» Record extracts:
(* ===== verification/Floats.v ===== *)
(** * Floats into decimals

    The conversions [From<f32>] and [From<f64>] for [Decimal] and [From] of a
    [Decimal] for [BigInt] of [types/decimal.rs].  The conversion of a float
    multiplies by growing powers of ten until the product is an integer up to
    the machine epsilon; it computes in floats, so floats have their IEEE 754
    meaning here: [spec_float] of the Standard Library, whose operations round
    to nearest even, decoded from the bit patterns the rest of the
    development carries.  The [float_eq] crate is a class with the one law its
    documentation gives. *)

From Stdlib Require Import SpecFloat.
From S2P Require Import Prelude Types Wire Envelope Query Scalars.
Local Open Scope Z_scope.
Local Open Scope cdrs_scope.

(** ** The two formats *)

Inductive FloatTy : Type := F32 | F64.

(** Significand bits, the hidden one included; exponent of the infinities. *)
Definition fprec (t : FloatTy) : Z := match t with F32 => 24 | F64 => 53 end.
Definition femax (t : FloatTy) : Z := match t with F32 => 128 | F64 => 1024 end.
Definition fwidth (t : FloatTy) : Z := match t with F32 => 32 | F64 => 64 end.

(** [from_bits] of the standard library: sign, exponent field, fraction. *)
Definition float_from_bits (t : FloatTy) (bits : Z) : spec_float :=
  let s := Z.testbit bits (fwidth t - 1) in
  let fraction := bits mod 2 ^ (fprec t - 1) in
  let field := Z.shiftr bits (fprec t - 1) mod 2 ^ (fwidth t - fprec t) in
  let least := emin (fprec t) (femax t) in
  if field =? 0 then
    match fraction with Z.pos m => S754_finite s m least | _ => S754_zero s end
  else if field =? 2 ^ (fwidth t - fprec t) - 1 then
    if fraction =? 0 then S754_infinity s else S754_nan
  else S754_finite s (Z.to_pos (fraction + 2 ^ (fprec t - 1))) (field - 1 + least).

(** [f32::EPSILON] and [f64::EPSILON]: [2 ^ (1 - prec)]. *)
Definition EPSILON (t : FloatTy) : spec_float :=
  S754_finite false (Z.to_pos (2 ^ (fprec t - 1))) (2 * (1 - fprec t)).

(** [z as f32], [z as f64]. *)
Definition float_of_int (t : FloatTy) (z : Z) : spec_float :=
  binary_normalize (fprec t) (femax t) z 0 false.

(** The integer part of a significand and an exponent, towards zero. *)
Definition int_part (m : positive) (e : Z) : Z := Z.shiftl (Z.pos m) e.

(** [f.trunc()]. *)
Definition trunc (t : FloatTy) (f : spec_float) : spec_float :=
  match f with
  | S754_finite s m e =>
    if 0 <=? e then f
    else match int_part m e with
         | Z.pos k => binary_round (fprec t) (femax t) s k 0
         | _ => S754_zero s
         end
  | _ => f
  end.

(** [f as i64] saturates, and takes a NaN to zero. *)
Definition saturate (z : Z) : Z := Z.max (- 2 ^ 63) (Z.min (2 ^ 63 - 1) z).
Definition as_i64 (f : spec_float) : Z :=
  match f with
  | S754_zero _ | S754_nan => 0
  | S754_infinity s => if s then - 2 ^ 63 else 2 ^ 63 - 1
  | S754_finite s m e => saturate (cond_Zopp s (int_part m e))
  end.

Definition float_mul (t : FloatTy) (f g : spec_float) : spec_float := SFmul (fprec t) (femax t) f g.
Definition float_abs_diff (t : FloatTy) (f g : spec_float) : spec_float :=
  SFabs (SFsub (fprec t) (femax t) f g).
Lemma position_none name specs : position name specs = None <-> Forall (fun s => cs_name s <> name) specs.
Proof.
  induction specs as [|s specs IH]; simpl; [split; [by constructor|done]|].
  rewrite Forall_cons, <- IH. case_bool_decide; [split; [done|by intros [? _]]|].
  destruct (position name specs); simpl; split; try done; by intros [_ ?].
Qed.

(** In a row with a cell for every column, a column read by its name is
    the first column of that name read by its index, with any conversion; a
    name no column has is an error; null is [None], and an error of the
    accessors that return a plain value. *)
Theorem by_name_is_by_index {T} (conv : conversion T) (r : Row) (name : bytes) :
  length (row_content r) = length (rm_col_specs (metadata r)) ->
  (forall i s, rm_col_specs (metadata r) !! i = Some s -> cs_name s = name ->
     (forall j s', (j < i)%nat -> rm_col_specs (metadata r) !! j = Some s' -> cs_name s' <> name) ->
     Row_get_by_name conv r name = Row_get_by_index conv r i) /\
  (contains_column r name = false -> Row_get_by_name conv r name = Err column_is_empty_err) /\
  (Row_get_by_name conv r name = Ok None -> get_r (Row_get_by_name conv r name) = Err column_is_empty_err).
Proof.
  intros Hlen. split; [|split].
  - intros i s Hs Hn Hf. unfold Row_get_by_name, Row_get_by_index, col_spec_by_name, col_spec_by_index.
    rewrite (proj2 (position_first name _ i)) by eauto. rewrite Hs.
    destruct (lookup_lt_is_Some_2 (row_content r) i) as [c Hc]; [rewrite Hlen; by eapply lookup_lt_Some|].
    rewrite Hc. rewrite (proj2 (lookup_zip_Some _ _ i s c)) by done. done.
  - intros Hc. unfold Row_get_by_name, col_spec_by_name.
    rewrite (proj2 (position_none name _)); [done|]. unfold contains_column in Hc. clear Hlen.
    revert Hc. generalize (rm_col_specs (metadata r)) as specs.
    induction specs as [|s specs IH]; intros Hc; constructor; simpl in Hc;
      apply orb_false_iff in Hc as [H1 H2]; [by case_bool_decide|auto].
  - by intros ->.
Qed.

Lemma by_name_is_by_index_witness :
  let spec n t := mkColSpec None (lit n) (mkColTypeOption t None) in
  let r := mkRow (mkRowsMetadata 0 2 None None None [spec "id" CtInt; spec "name" CtVarchar])
             [CBytes_new (to_int 7); CBytes_new (lit "x")] V4 in
  Row_get_by_name as_rust_string r (lit "name") = Row_get_by_index as_rust_string r 1 /\
  Row_get_by_name as_rust_string r (lit "age") = Err column_is_empty_err.
Proof.
  intros spec r. split.
  - apply (by_name_is_by_index as_rust_string r (lit "name") eq_refl) with (s := spec "name" CtVarchar); [done..|].
    intros [|j] s' Hj Hs; [|lia]. by simplify_eq/=.
  - by apply (by_name_is_by_index as_rust_string r (lit "age") eq_refl).
Defined.
(** One event, if the state allows it. *)
Definition spec_step (e : event) (s : SpecState) : option SpecState :=
  match st_done s with
  | Some _ => None
  | None =>
    match e with
    | Fired =>
      match speculating, st_timer s with
      | Some policy, true =>
        match policy (st_executions s) with
        | Some _ =>
          Some (mkSpec (st_plan s)
                  (st_running s ++ [mkExecution (Z.to_nat (st_executions s)) Starting new_session None])
                  (st_executions s + 1) true (st_last_error s) None (st_taken s) (st_written s))
        | None =>
          Some (mkSpec (st_plan s) (st_running s) (st_executions s) false (st_last_error s) None (st_taken s) (st_written s))
        end
      | _, _ => None
      end
    | Polled i =>
      match focus i (st_running s) with
      | Some (before, x, after) =>
        match ex_phase x with Starting => Some (take_next x before after s) | _ => None end
      | None => None
      end
    | Connected i r =>
      match focus i (st_running s) with
      | Some (before, x, after) =>
        match ex_phase x with
        | Connecting n =>
          match r with
          | Ok _ =>
            Some (mkSpec (st_plan s) (before ++ mkExecution (ex_id x) (Writing n) (ex_session x) (ex_saved x) :: after)
                    (st_executions s) (st_timer s) (st_last_error s) None (st_taken s) (st_written s ++ [(ex_id x, n)]))
          | Err error => Some (take_next (mkExecution (ex_id x) (ex_phase x) (ex_session x) (Some error)) before after s)
          | Panic => Some (with_done Panic s)
          end
        | _ => None
        end
      | None => None
      end
    | Answered i r =>
      match focus i (st_running s) with
      | Some (before, x, after) =>
        match ex_phase x with
        | Writing n =>
          match r with
          | Ok envelope => Some (complete (Some (Ok envelope)) (before ++ after) s)
          | Err error =>
            let '(decision, session') := decide_retry (ex_session x) (mkQueryInfo error is_idempotent) in
            match decision with
            | RetrySameNode =>
              Some (mkSpec (st_plan s) (before ++ mkExecution (ex_id x) (Connecting n) session' (ex_saved x) :: after)
                      (st_executions s) (st_timer s) (st_last_error s) None (st_taken s) (st_written s))
            | RetryNextNode => Some (take_next (mkExecution (ex_id x) (ex_phase x) session' (ex_saved x)) before after s)
            | DontRetry => Some (complete (Some (Err error)) (before ++ after) s)
            end
          | Panic => Some (with_done Panic s)
          end
        | _ => None
        end
      | None => None
      end
    | Idle =>
      (** [select_next_some] must not be polled again once the set is empty, and [tokio::select!] does. *)
      match st_running s with [] => Some (with_done Panic s) | _ => None end
    end
  end.

Fixpoint spec_run (es : list event) (s : SpecState) : option SpecState :=
  match es with
  | [] => Some s
  | e :: es => match spec_step e s with Some s => spec_run es s | None => None end
  end.

(** ** Invariant *)

Definition phase_node (x : Execution) : option N :=
  match ex_phase x with Starting => None | Connecting n | Writing n => Some n end.

(** The nodes are taken from the front of the plan, each by one execution;
    executions wait for, and write to, nodes they took; there is one
    execution unless the request speculates, and then as many as the policy
    allows. *)
Record spec_inv (plan : list N) (s : SpecState) : Prop := {
  inv_taken : (st_taken s).*2 ++ st_plan s = plan;
  inv_running : Forall (fun x => forall n, phase_node x = Some n -> (ex_id x, n) ∈ st_taken s) (st_running s);
  inv_written : Forall (fun p => p ∈ st_taken s) (st_written s);
  inv_count : zlen (st_running s) <= st_executions s;
  inv_policy : st_executions s = 1 \/
    exists policy d, speculating = Some policy /\ policy (st_executions s - 1) = Some d }.

Lemma focus_spec i l before x after : focus i l = Some (before, x, after) -> l = before ++ x :: after.
Proof.
  unfold focus. destruct (l !! i) as [y|] eqn:E; [|done]. intros; simplify_eq. symmetry. by apply take_drop_middle.
Qed.

Lemma spec_inv_start plan : spec_inv plan (spec_start plan).
Proof. split; simpl; [done|by repeat constructor|done|done|by left]. Qed.

(** An execution leaves, or another takes its place. *)
Lemma running_drop (P : Execution -> Prop) before x after :
  Forall P (before ++ x :: after) -> Forall P (before ++ after) /\ P x.
Proof. rewrite !Forall_app, Forall_cons. tauto. Qed.
Lemma running_swap (P : Execution -> Prop) before x y after :
  Forall P (before ++ x :: after) -> P y -> Forall P (before ++ y :: after).
Proof. rewrite !Forall_app, !Forall_cons. tauto. Qed.
Lemma step_part plan d e d' : ds_inv plan d -> ds_step e d = Some d' -> ds_inv plan d'.
Proof.
  intros Hi. unfold ds_step. destruct (st_done (ds_spec d)) eqn:Hd; [done|]. destruct e as [e|i k|i|k e].
  - assert (Hp : (forall i, e <> Connected i (Ok tt)) -> (fun s => with_spec s d) <$> spec_event e (ds_spec d) = Some d' -> ds_inv plan d').
    { intros He. destruct (spec_event e (ds_spec d)) as [s|] eqn:Hs; [|done]. intros [= <-]. by eapply spec_part. }
    destruct e as [|i|i [[]|err|]|i r|]; try done; by apply Hp.
  - by apply write_part.
  - unfold ds_hear. destruct (focus i _) as [[[before x] after]|]; [|done]. destruct (ds_answer d x) as [r|]; [|done].
    destruct (spec_event _ _) as [s|] eqn:Hs; [|done]. intros [= <-]. by eapply spec_part.
  - unfold ds_work. destruct (match e with ESubmit _ _ h => _ | _ => _ end) as [next|] eqn:Hn; [|done].
    destruct (ds_conns d !! k) as [c|] eqn:Ek; [|done].
    destruct (conn_step _ _ _ _ _ e c) as [c'|] eqn:Hc; [|done]. intros [= <-].
    assert (Hnext : match e with ESubmit _ _ h => h = ds_next d /\ next = Datatypes.S (ds_next d) | _ => next = ds_next d end).
    { destruct e; try congruence. case_bool_decide; naive_solver congruence. }
    assert (Hle : (ds_next d <= next)%nat) by (destruct e; intuition lia).
    destruct Hi as [H1 H2 H3 H4 H5]. split; cbn [ds_spec ds_conns ds_writes ds_next]; [done..| | |done].
    + intros k' c1 [(<- & <- & _)|[Hne Hk']]%list_lookup_insert_Some.
      * destruct (H3 _ _ Ek) as [evs Hh]. exists (evs ++ [e]). by eapply history_step.
      * destruct (H3 _ _ Hk') as [evs Hh]. exists evs. by eapply history_later.
    + intros j k' h Hin. rewrite list_lookup_insert_is_Some. by apply (H4 j k' h).
Qed.
(** Every integer in range is read back from its decimal digits. *)
Lemma parse_decimal lo hi z : lo <= 0 -> 0 <= hi -> lo <= z <= hi -> parse_int lo hi (decimal z) = Some z.
Proof.
  intros Hlo Hhi Hz. pose proof (DecimalZ.of_to z) as Hv. unfold decimal.
  assert (Hnil : match Z.to_int z with Decimal.Pos u => u <> Decimal.Nil | Decimal.Neg u => z < 0 /\ u <> Decimal.Nil end).
  { destruct z as [|p|p]; simpl; [done|apply DecimalPos.Unsigned.to_uint_nonnil|].
    split; [lia|apply DecimalPos.Unsigned.to_uint_nonnil]. }
  destruct (Z.to_int z) as [u|u]; unfold Z.of_int in Hv; rewrite of_uint_value in Hv; pose proof (uint_digits_ok u) as Hd.
  - destruct (map_digit_nonnil u Hnil) as (d & ds & E). rewrite E in *. apply Forall_cons in Hd as [Hd Hds].
    destruct (digit_no_sign d Hd). unfold parse_int. cbn [map].
    rewrite (bool_decide_eq_false_2 (_ = plus)), (bool_decide_eq_false_2 (_ = minus)) by done. simpl andb. cbv iota.
    change (digit_byte d :: map digit_byte ds) with (map digit_byte (d :: ds)).
    rewrite parse_digits_ok; [by rewrite Hv|done|by constructor|lia|by rewrite Hv; lia].
  - destruct Hnil as [Hneg Hnil]. destruct (map_digit_nonnil u Hnil) as (d & ds & E). rewrite E in *.
    unfold parse_int. rewrite bool_decide_eq_false_2 by done. rewrite bool_decide_eq_true_2 by done.
    rewrite (proj2 (Z.ltb_lt lo 0)) by lia. cbn [andb]. change (map digit_byte (d :: ds)) with (digit_byte d :: map digit_byte ds).
    cbv iota. change (digit_byte d :: map digit_byte ds) with (map digit_byte (d :: ds)).
    pose proof (parse_negative_digits_ok lo hi (d :: ds) 0 Hhi Hd) as Hp. rewrite Z.opp_0 in Hp.
    rewrite Hp; [by rewrite Hv|lia|lia].
Qed.

(** A decimal text is ASCII and short. *)
Lemma utf8_ascii l : Forall (fun b => b2z b < 128) l -> wf_string l.
Proof.
  induction 1 as [|b l Hb _ IH]; [done|]. unfold wf_string in *. cbn [utf8_valid]. by rewrite (proj2 (Z.ltb_lt _ _)).
Qed.
Lemma decimal_wf z : wf_string (decimal z).
Proof.
  apply utf8_ascii. assert (Hd : forall u, Forall (fun b => b2z b < 128) (map digit_byte (uint_digits u))).
  { intros u. pose proof (uint_digits_ok u) as H. induction H as [|d ds Hd _ IH]; constructor; [|done].
    unfold digit_byte. rewrite b2z_u8. unfold is_digit in Hd. rewrite Z.mod_small; lia. }
  unfold decimal. destruct (Z.to_int z); [apply Hd|]. constructor; [done|apply Hd].
Qed.

Lemma length_rev_digits u : length (uint_digits (Decimal.rev u)) = length (uint_digits u).
Proof.
  unfold Decimal.rev. enough (H : forall v, length (uint_digits (Decimal.revapp u v)) = (length (uint_digits u) + length (uint_digits v))%nat)
    by (rewrite H; simpl; lia).
  induction u; intros v; cbn [Decimal.revapp]; [done|..]; rewrite IHu; simpl; lia.
Qed.
Lemma length_double_digits u :
  (length (uint_digits (Decimal.Little.double u)) <= length (uint_digits u) + 1)%nat /\
  (length (uint_digits (Decimal.Little.succ_double u)) <= length (uint_digits u) + 1)%nat.
Proof. induction u as [|u [I1 I2]|u [I1 I2]|u [I1 I2]|u [I1 I2]|u [I1 I2]|u [I1 I2]|u [I1 I2]|u [I1 I2]|u [I1 I2]|u [I1 I2]];
  cbn [Decimal.Little.double Decimal.Little.succ_double uint_digits length]; lia. Qed.
Lemma length_positive_digits p (n : nat) : Z.pos p < 2 ^ Z.of_nat n -> (length (uint_digits (Pos.to_uint p)) <= n)%nat.
Proof.
  unfold Pos.to_uint. rewrite length_rev_digits. revert n.
  assert (Hstep : forall q n, 2 * Z.pos q < 2 ^ Z.of_nat n -> exists m, n = S m /\ Z.pos q < 2 ^ Z.of_nat m).
  { intros q [|m] H; [simpl in H; lia|]. exists m. split; [done|]. rewrite Nat2Z.inj_succ, Z.pow_succ_r in H by lia. lia. }
  induction p as [p IH|p IH|]; intros n Hn; cbn [Pos.to_little_uint].
  - destruct (Hstep p n) as (m & -> & Hm); [lia|]. destruct (length_double_digits (Pos.to_little_uint p)). specialize (IH m Hm). lia.
  - destruct (Hstep p n) as (m & -> & Hm); [lia|]. destruct (length_double_digits (Pos.to_little_uint p)). specialize (IH m Hm). lia.
  - destruct n; [simpl in Hn; lia|]. simpl. lia.
Qed.
Lemma decimal_short z : in_i 64 z -> zlen (decimal z) <= 65.
Proof.
  unfold in_i. intros Hz. assert (Hp : forall p, Z.pos p < 2 ^ 64 -> zlen (map digit_byte (uint_digits (Pos.to_uint p))) <= 64).
  { intros p Hp%(length_positive_digits p 64). unfold zlen. rewrite length_map. lia. }
  unfold decimal. destruct z as [|p|p]; simpl Z.to_int; cbv iota; [done|specialize (Hp p); lia|].
  rewrite zlen_cons. specialize (Hp p). lia.
Qed.

(** ** Rows *)

Definition col (ty : ColType) : ColTypeOption := mkColTypeOption ty None.
Definition text : ColTypeOption := col CtVarchar.

(** The row has a column of that name, its first, with a type and a cell; or it has none. *)
Definition has (row : Row) (name : string) (ty : ColTypeOption) (cell : CBytes) : Prop :=
  exists i s, position (lit name) (rm_col_specs (Responses.metadata row)) = Some i /\
    rm_col_specs (Responses.metadata row) !! i = Some s /\ row_content row !! i = Some cell /\ cs_col_type s = ty.
Definition lacks (row : Row) (name : string) : Prop := position (lit name) (rm_col_specs (Responses.metadata row)) = None.

Section Columns.
Context {U : UuidLib}.

Lemma has_get {T} (conv : conversion T) row name ty cell : has row name ty cell ->
  Row_get_by_name conv row (lit name) = conv ty cell.
Proof.
  intros (i & s & Hp & Hs & Hc & <-). unfold Row_get_by_name, col_spec_by_name. by rewrite Hp, Hs, Hc.
Qed.
Lemma lacks_get {T} (conv : conversion T) row name : lacks row name ->
  Row_get_by_name conv row (lit name) = Err column_is_empty_err.
Proof. unfold lacks, Row_get_by_name, col_spec_by_name. by intros ->. Qed.

Lemma contains_position row name : contains_column row name = match position name (rm_col_specs (Responses.metadata row)) with Some _ => true | None => false end.
Proof.
  unfold contains_column. generalize (rm_col_specs (Responses.metadata row)) as specs. intros specs.
  induction specs as [|s specs IH]; simpl; [done|]. case_bool_decide; [done|]. rewrite IH. by destruct (position name specs).
Qed.
Lemma has_contains row name ty cell : has row name ty cell -> contains_column row (lit name) = true.
Proof. intros (i & s & Hp & _). by rewrite contains_position, Hp. Qed.
Lemma lacks_contains row name : lacks row name -> contains_column row (lit name) = false.
Proof. intros Hp. by rewrite contains_position, Hp. Qed.
Lemma has_empty row name ty cell : has row name ty cell -> is_empty_by_name row (lit name) = CBytes_is_null_or_empty cell.
Proof. intros (i & s & Hp & _ & Hc & _). unfold is_empty_by_name, Row_is_empty. by rewrite Hp, Hc. Qed.
Lemma lacks_empty row name : lacks row name -> is_empty_by_name row (lit name) = false.
Proof. unfold lacks, is_empty_by_name. by intros ->. Qed.
(* ===== verification/SessionBuilder.v ===== *)
(** * Building a session: the builders of [cluster/session.rs], [cluster/config_tcp.rs], [cluster/config_rustls.rs], [cluster/node_address.rs]

    A node configuration names the contact points and the protocol, a session
    configuration the policies; [build] checks them, starts the control
    connection and waits until it has signalled that it is initialized.
    Boxed policies are type parameters of the configuration, so a setter may
    change its type.  The tasks the builder starts are the transitions of
    [Control], and a build is what its caller sees after a run of them. *)

From S2P Require Import Prelude Types Wire Compression Envelope Events Requests ErrorMsg Results FrameStream Reader Retry Token Topology Manager LoadBalancing Statements Startup Pool Control Connectors.
Local Open Scope Z_scope.
Local Open Scope cdrs_scope.

(** ** [node_address.rs] *)

Inductive NodeAddress : Type := Direct (addr : SocketAddr) | Hostname (hostname : bytes).

Section Addresses.
(** [tokio::net::lookup_host] *)
Context (lookup_host : bytes -> outcome io_kind (list SocketAddr)).

Definition resolve_address (a : NodeAddress) : Result (list SocketAddr) :=
  match a with
  | Direct addr => Ok [addr]
  | Hostname hostname =>
    match lookup_host hostname with
    | Ok addrs => Ok addrs
    | Err k => Err (EIo k)
    | Panic => Panic
    end
  end.

(** The loop of [build]: all addresses, or the first error. *)
Fixpoint resolve_all (addrs : list NodeAddress) : Result (list SocketAddr) :=
  match addrs with
  | [] => Ok []
  | contact_point :: addrs =>
    let? found := resolve_address contact_point in
    let? contact_points := resolve_all addrs in
    Ok (found ++ contact_points)
  end.
End Addresses.

(** ** [config_tcp.rs] *)

Record NodeTcpConfig {P : Type} : Type := mkNodeTcp {
  nt_contact_points : list SocketAddr; nt_authenticator_provider : P; nt_version : Version; nt_beta_protocol : bool;
  nt_http_proxy : option HttpProxyConfig }.
Record NodeTcpConfigBuilder {P : Type} : Type := mkNodeTcpBuilder {
  nb_addrs : list NodeAddress; nb_authenticator_provider : P; nb_version : Version; nb_beta_protocol : bool;
  nb_http_proxy : option HttpProxyConfig }.
Arguments NodeTcpConfig P : clear implicits.
Arguments NodeTcpConfigBuilder P : clear implicits.
(** The generated [From<..> for Bytes] of a struct writes its fields one after
    the other; a field is serialized as an option when its type is one, as
    [impl_into_cdrs_value] finds out ([option_fields]).  The library's own
    collections and a bare option have no such conversion. *)
Fixpoint into_bytes (v : rvalue) : bytes :=
  match v with
  | RScalar s => scalar_into_bytes s
  | RVec l => Bytes_from_vec into_bytes l
  | RHashMap entries =>
    i32_serialize (as_i32 (zlen entries)) ++
    concat (map (fun e => Value_serialize (VSome (scalar_into_bytes e.1)) ++ Value_serialize (VSome (into_bytes e.2))) entries)
  | RStruct fields =>
    concat (map (fun f => Value_serialize
      match f.2 with
      | ROption (Some v) => VSome (into_bytes v)
      | ROption None => VNotSet
      | _ => VSome (into_bytes f.2)
      end) fields)
  | _ => []
  end.

(** [into_query_values] of [DbMirror]: the values, [From<Option<T>> for Value]
    for the options, inserted one after the other into the map under the names
    of their fields. *)
Definition Value_of (v : rvalue) : Value :=
  match v with ROption o => Value_from_option into_bytes o | _ => VSome (into_bytes v) end.
Definition into_query_values (fields : list (string * rvalue)) : QueryValues :=
  NamedValues (foldl (fun values f => <[lit f.1 := Value_of f.2]> values) ∅ fields).

(** ** Written and read back *)

(** *** What a column can hold *)

(** Scalars with the column types they are read from; points in time, which
    lose precision, have theorems of their own in [RustTypes]. *)
Inductive scalar_fits : ColType -> string -> scalar -> Prop :=
| sf_blob b : scalar_fits CtBlob "Blob" (SBlob b)
| sf_string c s : (CtAscii = c \/ CtVarchar = c) -> wf_string s -> scalar_fits c "String" (SString s)
| sf_bool b : scalar_fits CtBoolean "bool" (SBool b)
| sf_i64 c z : (CtBigint = c \/ CtTimestamp = c \/ CtTime = c \/ CtCounter = c) -> in_i 64 z -> scalar_fits c "i64" (SI64 z)
| sf_i32 c z : (CtInt = c \/ CtDate = c) -> in_i 32 z -> scalar_fits c "i32" (SI32 z)
| sf_i16 z : in_i 16 z -> scalar_fits CtSmallint "i16" (SI16 z)
| sf_i8 z : in_i 8 z -> scalar_fits CtTinyint "i8" (SI8 z)
| sf_f64 f : in_u 64 f -> scalar_fits CtDouble "f64" (SF64 f)
| sf_f32 f : in_u 32 f -> scalar_fits CtFloat "f32" (SF32 f)
| sf_decimal d : in_i 32 (scale d) -> scalar_fits CtDecimal "Decimal" (SDecimal d)
| sf_ip i : wf_ip i -> scalar_fits CtInet "IpAddr" (SIpAddr i)
| sf_uuid c u : (CtUuid = c \/ CtTimeuuid = c) -> scalar_fits c "Uuid" (SUuid u).

(** A type with a conversion that reads null as [None]. *)
Record reads_null (t : ColTypeOption) (ty : rust_type) (inter : rust_type) (conv : conversion rvalue) : Prop := {
  rn_type : get_cdrs_type ty = Ok inter;
  rn_conv : conversion_of inter = Some conv;
  rn_null : conv t CBytes_new_null = Ok None }.

Lemma scalar_conv c i s : scalar_fits c i s -> exists conv, assoc i scalar_conversions = Some conv /\
  forall t, cto_id t = c ->
    conv t (CBytes_new (scalar_into_bytes s)) = Ok (Some s) /\ conv t CBytes_new_null = Ok None.
Proof.
  intros H. destruct H; (eexists; split; [reflexivity|]); intros t Ht; unfold conv_map;
    (split; [|destruct t as [id o]; simpl in Ht; subst id; naive_solver]).
  all: cbn [scalar_into_bytes]; rewrite converts; [done| |by simpl]; by subst.
Qed.

(** Names the macros give a meaning of their own. *)
Definition special (ident : string) : bool :=
  is_one_of own_types ident || is_one_of ["Vec"; "HashMap"; "List"; "Map"; "Udt"] ident.
Definition TVec (ty : rust_type) : rust_type := TPath "Vec" (Some [GType ty]).
Definition THashMap (k ty : rust_type) : rust_type := TPath "HashMap" (Some [GType k; GType ty]).
Definition TOption (ty : rust_type) : rust_type := TPath "Option" (Some [GType ty]).

(** The column types of a Rust type. *)
Inductive column : ColTypeOption -> rust_type -> Prop :=
| column_scalar t i s : scalar_fits (cto_id t) i s -> column t (bare i)
| column_vec id c elem ty : (id = CtList /\ c = CList elem) \/ (id = CtSet /\ c = CSet elem) ->
    column elem ty -> column (mkColTypeOption id (Some c)) (TVec ty)
| column_map tk tv k s ty : scalar_fits (cto_id tk) k s -> k ∈ map_keys -> column tv ty ->
    column (mkColTypeOption CtMap (Some (CMap tk tv))) (THashMap (bare k) ty)
| column_struct u i : special i = false -> column (mkColTypeOption CtUdt (Some (UdtType u))) (bare i).

Lemma as_rust_more n m ty c : as_rust_fuel n ty = Ok c -> (n <= m)%nat -> as_rust_fuel m ty = Ok c.
Proof.
  revert m ty c. induction n as [|n IH]; intros [|m] ty c H Hm; [done..|lia|]. cbn [as_rust_fuel] in *.
  destruct (get_cdrs_type ty) as [ct| |]; [cbn [obind] in *|done..]. destruct (get_ident_string ct) as [i| |]; [cbn [obind] in *|done..].
  destruct (is_one_of as_rust_values i); [done|]. destruct (String.eqb i "List"); [|destruct (String.eqb i "Map")].
  - destruct (get_ident_params_string ty) as [v| |]; [cbn [obind] in *|done..].
    destruct (get_cdrs_type v); [cbn [obind] in *|done..]. destruct (as_rust_fuel n v) eqn:E; [|done..].
    by rewrite (IH m _ _ E) by lia.
  - destruct (get_map_params_string ty) as [v| |]; [cbn [obind] in *|done..].
    destruct (get_cdrs_type v.2); [cbn [obind] in *|done..]. destruct (as_rust_fuel n v.2) eqn:E; [|done..].
    by rewrite (IH m _ _ E) by lia.
  - destruct (String.eqb i "Option"); [|done]. destruct (get_ident_params_string ty) as [v| |]; [cbn [obind] in *|done..].
    apply IH; [done|lia].
Qed.

Lemma is_one_of_spec l s : is_one_of l s = true <-> s ∈ l.
Proof.
  unfold is_one_of. rewrite existsb_exists, list_elem_of_In. split; [|intros H; exists s; by rewrite String.eqb_refl].
  intros (x & Hx & ->%String.eqb_eq). done.
Qed.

» Directions for this task:
An exact copy of the lines above, from the one containing "match es with" down to the one containing "(** The nodes" and including both, is the whole answer; retype it and nothing else.

» Result of this task:
  match es with
  | [] => Some s
  | e :: es => match spec_step e s with Some s => spec_run es s | None => None end
  end.

(** ** Invariant *)

Definition phase_node (x : Execution) : option N :=
  match ex_phase x with Starting => None | Connecting n | Writing n => Some n end.

(** The nodes are taken from the front of the plan, each by one execution;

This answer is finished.